When I walked into my house yesterday, our framer said, “You’ll never guess what we found in the attic.”
My first thought was some kind of skeleton. I said, “Oh no. Is it something gross?”
He laughed. “No, nothing gross. We found a box of pot.”
Pot. As in marijuana. In my house.
Having not spent a lot of time (read: ANY time) around drugs, of course I wanted to see it. There it was in my kitchen: A wooden drawer holding a pipe, papers for rolling doobies, the name and address of someone who lived a few streets over, and a bread bag with pot inside.
Well, not all the pot was in the bag anymore. A breeze from the open windows blew a few tablespoons onto the floor.
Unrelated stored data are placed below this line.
(** ** Sightings *)

Section sightings.
Context `{Oracle} `{SetOrder}.
(** A row after the sightings of a list of identifiers. *)
Definition tally (now : datetime) (ids : list string) (r : IndicatorOfCompromise) : IndicatorOfCompromise :=
  foldl (λ r i, if (io_id r =? i)%string then sighted now r else r) r ids.
Definition meets (t : string) (now : datetime) (candidate : string) (r : IndicatorOfCompromise) : bool :=
  answers t candidate r && negb (expired_at now r).
Lemma tally_snoc now ids i r :
  tally now (ids ++ [i]) r = if (io_id (tally now ids r) =? i)%string then sighted now (tally now ids r) else tally now ids r.
Proof. unfold tally. by rewrite foldl_app. Qed.
Lemma tally_keeps now ids r : io_id (tally now ids r) = io_id r ∧ ioc_key (tally now ids r) = ioc_key r
  ∧ io_active (tally now ids r) = io_active r ∧ io_expires_at (tally now ids r) = io_expires_at r.
Proof.
  induction ids as [|i ids IH] using rev_ind; [done|]. rewrite tally_snoc. by destruct (_ =? i)%string.
Qed.
Lemma tally_meets t now c ids r : answers t c (tally now ids r) = answers t c r
  ∧ expired_at now (tally now ids r) = expired_at now r.
Proof.
  destruct (tally_keeps now ids r) as (_ & Hk & Ha & He). unfold answers, expired_at. rewrite Ha, He.
  injection Hk as -> _ ->. done.
Qed.
Lemma tally_count now ids r :
  io_sightings (tally now ids r) = io_sightings r + Z.of_nat (length (select (String.eqb (io_id r)) ids)).
Proof.
  induction ids as [|i ids IH] using rev_ind; [simpl; lia|]. rewrite tally_snoc, select_app, select_one, length_app.
  rewrite (proj1 (tally_keeps now ids r)). destruct (io_id r =? i)%string; simpl; lia.
Qed.
Lemma sight_rows_eval now rows acc s l : d_indicators s = map (tally now acc) l →
  ∃ s', foldM (λ matched_ids r, if expired_at now r then mret matched_ids
                 else edit_ioc (io_id r) (sighted now);; mret (matched_ids ++ [io_id r])) acc rows s
        = (Ok (acc ++ (io_id <$> select (λ r, negb (expired_at now r)) rows)), s')
    ∧ d_indicators s' = map (tally now (acc ++ (io_id <$> select (λ r, negb (expired_at now r)) rows))) l.
Proof.
  revert acc s. induction rows as [|r rows IH]; intros acc s Hs; simpl.
  { exists s. by rewrite app_nil_r. }
  unfold select in *. rewrite filter_cons. destruct (expired_at now r) eqn:E; simpl.
  - by apply IH.
  - rewrite (M_bind_eval _ _ s (acc ++ [io_id r]) (set_indicators (map (λ r0, if (io_id r0 =? io_id r)%string then sighted now r0 else r0)) s) eq_refl).
    destruct (IH (acc ++ [io_id r]) (set_indicators (map (λ r0, if (io_id r0 =? io_id r)%string then sighted now r0 else r0)) s))
      as (s' & E' & Hs'); [|exists s'; by rewrite E', <-app_assoc in *].
    cbn [set_indicators d_indicators]. rewrite Hs, map_map. apply map_ext. intros r0. by rewrite tally_snoc.
Qed.
Lemma sight_candidate_eval t now c acc s l : d_indicators s = map (tally now acc) l →
  let ids := acc ++ (io_id <$> select (meets t now c) l) in
  ∃ s', sight_candidate t now acc c s = (Ok ids, s') ∧ d_indicators s' = map (tally now ids) l.
Proof.
  intros Hs ids. destruct (sight_rows_eval now (select (answers t c) (d_indicators s)) acc s l Hs) as (s2 & E2 & Hs2).
  assert (io_id <$> select (λ r, negb (expired_at now r)) (select (answers t c) (d_indicators s))
          = io_id <$> select (meets t now c) l) as Hids.
  { rewrite select_select, Hs. rewrite select_map.
    - rewrite <-list_fmap_compose. apply list_fmap_ext. intros i r _. apply tally_keeps.
    - intros r. by destruct (tally_meets t now c acc r) as [-> ->]. }
  rewrite Hids in E2, Hs2. exists s2. split; [|done]. unfold sight_candidate.
  by rewrite (M_bind_eval (gets _) _ s _ s eq_refl).
Qed.
Definition sighted_ids (t : string) (e : CanonicalEvent) (s : db) : list string :=
  mjoin ((λ c, io_id <$> select (meets t (now_of s) c) (d_indicators s)) <$> set_iter (candidates e)).
Lemma record_sightings_eval t e s : ∃ s', record_sightings t e s = (Ok (sighted_ids t e s), s')
  ∧ d_indicators s' = map (tally (now_of s) (sighted_ids t e s)) (d_indicators s).
Proof.
  unfold record_sightings. rewrite (M_bind_eval utcnow_db _ s (now_of s) (ticked s) eq_refl).
  set (now := now_of s). set (l := d_indicators s).
  assert (∀ cs acc s1, d_indicators s1 = map (tally now acc) l →
    let ids := acc ++ mjoin ((λ c, io_id <$> select (meets t now c) l) <$> cs) in
    ∃ s2, foldM (sight_candidate t now) acc cs s1 = (Ok ids, s2) ∧ d_indicators s2 = map (tally now ids) l) as Hloop.
  { intros cs. induction cs as [|c cs IH]; intros acc s1 Hs1; simpl; [exists s1; by rewrite app_nil_r|].
    destruct (sight_candidate_eval t now c acc s1 l Hs1) as (s2 & E2 & Hs2).
    rewrite (M_bind_eval _ _ _ _ _ E2), app_assoc. by apply IH. }
  destruct (Hloop (set_iter (candidates e)) [] (ticked s)) as (s2 & E2 & Hs2); [symmetry; apply map_id|].
  rewrite (M_bind_eval _ _ _ _ _ E2). change (mjoin _) with (sighted_ids t e s). unfold sighted_ids. fold now l. simpl in *.
  destruct (bool_decide _); eexists; (split; [reflexivity | exact Hs2]).
Qed.
Lemma elem_of_sighted_ids `{!SetOrderLaws _} t e s i : i ∈ sighted_ids t e s ↔
  ∃ r c, r ∈ d_indicators s ∧ io_id r = i ∧ c ∈ candidates e ∧ meets t (now_of s) c r = true.
Proof.
  unfold sighted_ids. rewrite list_elem_of_join. split.
  - intros (ids & Hi & (c & -> & Hc)%list_elem_of_fmap). apply list_elem_of_fmap in Hi as (r & -> & [Hr Hm]%elem_of_select).
    rewrite set_iter_perm, elem_of_remove_dups in Hc. by exists r, c.
  - intros (r & c & Hr & <- & Hc & Hm). exists (io_id <$> select (meets t (now_of s) c) (d_indicators s)).
    split; [by apply list_elem_of_fmap_2, elem_of_select|]. apply list_elem_of_fmap. exists c.
    split; [done|]. by rewrite set_iter_perm, elem_of_remove_dups.
Qed.
End sightings.
(** [db.flush()] where findings are pending: [uq_finding_fingerprint] refuses two of one
    tenant with one fingerprint. The pending findings are those of one evaluation, whose
    flush at its end meets them all; an exception before it is not caught either. *)
Definition same_finding (a b : FindingRecord) : bool :=
  (fr_tenant_id a =? fr_tenant_id b)%string && (fr_fingerprint a =? fr_fingerprint b)%string.
Fixpoint clashing (stored new : list FindingRecord) : bool :=
  match new with [] => false | r :: rest => existsb (same_finding r) stored || clashing (stored ++ [r]) rest end.
Definition flush_findings : M db unit := λ s,
  if clashing (d_findings s) (d_pend_findings s)
  then (Raise (OtherError "IntegrityError: UNIQUE constraint failed"), s) else flush s.
Lemma flush_findings_ok s u s' : flush_findings s = (Ok u, s') →
  s' = flush_pending s ∧ clashing (d_findings s) (d_pend_findings s) = false.
Proof. unfold flush_findings. destruct (clashing _ _); [done|]. by intros [= _ <-]. Qed.

Definition drawing_db {A} (m : M draws A) : M db A := λ s,
  let '(r, d) := m (d_draws s) in (r, set_draws (λ _, d) s).

Section service.
Context `{Oracle} (registry : DetectionRegistry).

Definition same_fingerprint (tenant_id fingerprint : string) (s : db) : list FindingRecord :=
  select (λ r, (fr_tenant_id r =? tenant_id)%string && (fr_fingerprint r =? fingerprint)%string)
    (d_findings s).

Definition finding_record (tenant_id : string) (finding : Finding) (evidence_ids : list string)
    : FindingRecord := {|
  fr_id := fi_id finding; fr_tenant_id := tenant_id; fr_rule_id := fi_rule_id finding;
  fr_rule_version := fi_rule_version finding; fr_title := fi_title finding;
  fr_severity := fi_severity finding; fr_confidence := fi_confidence finding;
  fr_fingerprint := fi_fingerprint finding; fr_explanation := fi_explanation finding;
  fr_mitre_techniques := fi_mitre_techniques finding; fr_event_ids := fi_event_ids finding;
  fr_evidence_ids := evidence_ids; fr_payload := finding; fr_created_at := fi_created_at finding |}.
Definition finding_alert (tenant_id : string) (finding : Finding) : Alert := {|
  al_id := alert_id (fi_id finding); al_tenant_id := tenant_id; al_finding_id := fi_id finding;
  al_title := fi_title finding; al_severity := severity_str (fi_severity finding);
  al_status := "open"; al_created_at := fi_created_at finding |}.

(** One finding of the loop. *)
Definition store_one (tenant_id actor_id : string) (acc : Z * DetectionContext) (finding : Finding)
    : M db (Z * DetectionContext) :=
  let '(created, context) := acc in
  suppressed ← is_suppressed tenant_id finding;
  if suppressed : bool then mret acc
  else
    s ← get;
    existing ← lift (scalar_one_or_none (same_fingerprint tenant_id (fi_fingerprint finding) s));
    match existing with
    | Some _ => mret acc
    | None =>
        evidence_ids ← mapM' (λ e, register_event_evidence tenant_id e actor_id) (fi_event_ids finding);
        modify (add_pending_finding (finding_record tenant_id finding evidence_ids));;
        modify (add_pending_alert (finding_alert tenant_id finding));;
        mret (created + 1, open_fingerprint (fi_fingerprint finding) context)
    end.

Definition evaluate_and_store_findings (tenant_id : string) (event : CanonicalEvent)
    (context : DetectionContext) (actor_id : string) : M db (Z * DetectionContext) :=
  findings ← drawing_db (evaluate_registry registry event context);
  acc ← foldM (store_one tenant_id actor_id) (0, context) findings;
  flush_findings;;
  mret acc.

Definition open_fingerprints (tenant_id : string) (s : db) : list string :=
  fr_fingerprint <$> select (λ r, fr_tenant_id r =? tenant_id)%string (d_findings s).
Definition service_context (tenant_id : string) (scheduled : bool) (s : db) : DetectionContext := {|
  dc_window := load_window tenant_id s; dc_open_fingerprints := open_fingerprints tenant_id s;
  dc_scheduled := scheduled |}.

Definition evaluate_and_store (tenant_id : string) (event : CanonicalEvent) (actor_id : string)
    : M db Z :=
  context ← gets (service_context tenant_id false);
  fst <$> evaluate_and_store_findings tenant_id event context actor_id.

Definition run_scheduled (tenant_id actor_id : string) : M db Z :=
  context ← gets (service_context tenant_id true);
  fst <$> foldM (λ acc event,
             let '(created, context) := acc in
             nc ← evaluate_and_store_findings tenant_id event context actor_id;
             mret (created + fst nc, snd nc))
            (0, context) (dc_window context).

(** [catalogue()] *)
Definition catalogue : list pydict :=
  (λ rule, let m := dr_meta rule in [
     ("rule_id", VStr (rm_rule_id m)); ("name", VStr (rm_name m)); ("version", VStr (rm_version m));
     ("severity", VStr (severity_str (rm_severity m)));
     ("mitre_techniques", VList (VStr <$> rm_mitre_techniques m)); ("status", VStr (rm_status m));
     ("execution", VStr (rm_execution m)); ("description", VStr (rm_description m))])
  <$> all_rules registry.
End service.

(** ** What is stored *)

(** The findings of the session, flushed or not. *)
Definition all_findings (s : db) : list FindingRecord := d_findings s ++ d_pend_findings s.
Definition all_alerts (s : db) : list Alert := d_alerts s ++ d_pend_alerts s.

Lemma all_findings_flush s : all_findings (flush_pending s) = all_findings s.
Proof. unfold all_findings. simpl. apply app_nil_r. Qed.
Lemma all_alerts_flush s : all_alerts (flush_pending s) = all_alerts s.
Proof. unfold all_alerts. simpl. apply app_nil_r. Qed.

(** A stored finding: of the tenant, with one piece of sealed evidence for each of its
    events, in order. *)
Definition evidenced (s : db) (t : string) (r : FindingRecord) : Prop :=
  fr_tenant_id r = t
  ∧ Forall2 (λ e i, ∃ row, row ∈ d_evidence s ∧ ev_id row = i ∧ ev_tenant_id row = t
                           ∧ ev_source row = event_source e) (fr_event_ids r) (fr_evidence_ids r).
(** An open alert for each stored finding, in order. *)
Definition alerted (t : string) (rs : list FindingRecord) (als : list Alert) : Prop :=
  Forall2 (λ r a, al_finding_id a = fr_id r ∧ al_tenant_id a = t ∧ al_status a = "open") rs als.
Oh, I almost forgot the pot-growing guide. Classic.
A couple years ago, I found a hidden door at the back of our bathroom cabinet; it opened to a small, uninsulated room I had never seen before. But I didn’t go inside because there wasn’t a true floor and insulation was blown all over the place. Well, that’s where the pot was hidden. All this time, I naively thought, “Oh, so quaint—a secret door.” Doesn’t seem so precious now that I know the door was installed so some drug lord could hide his stash in the attic.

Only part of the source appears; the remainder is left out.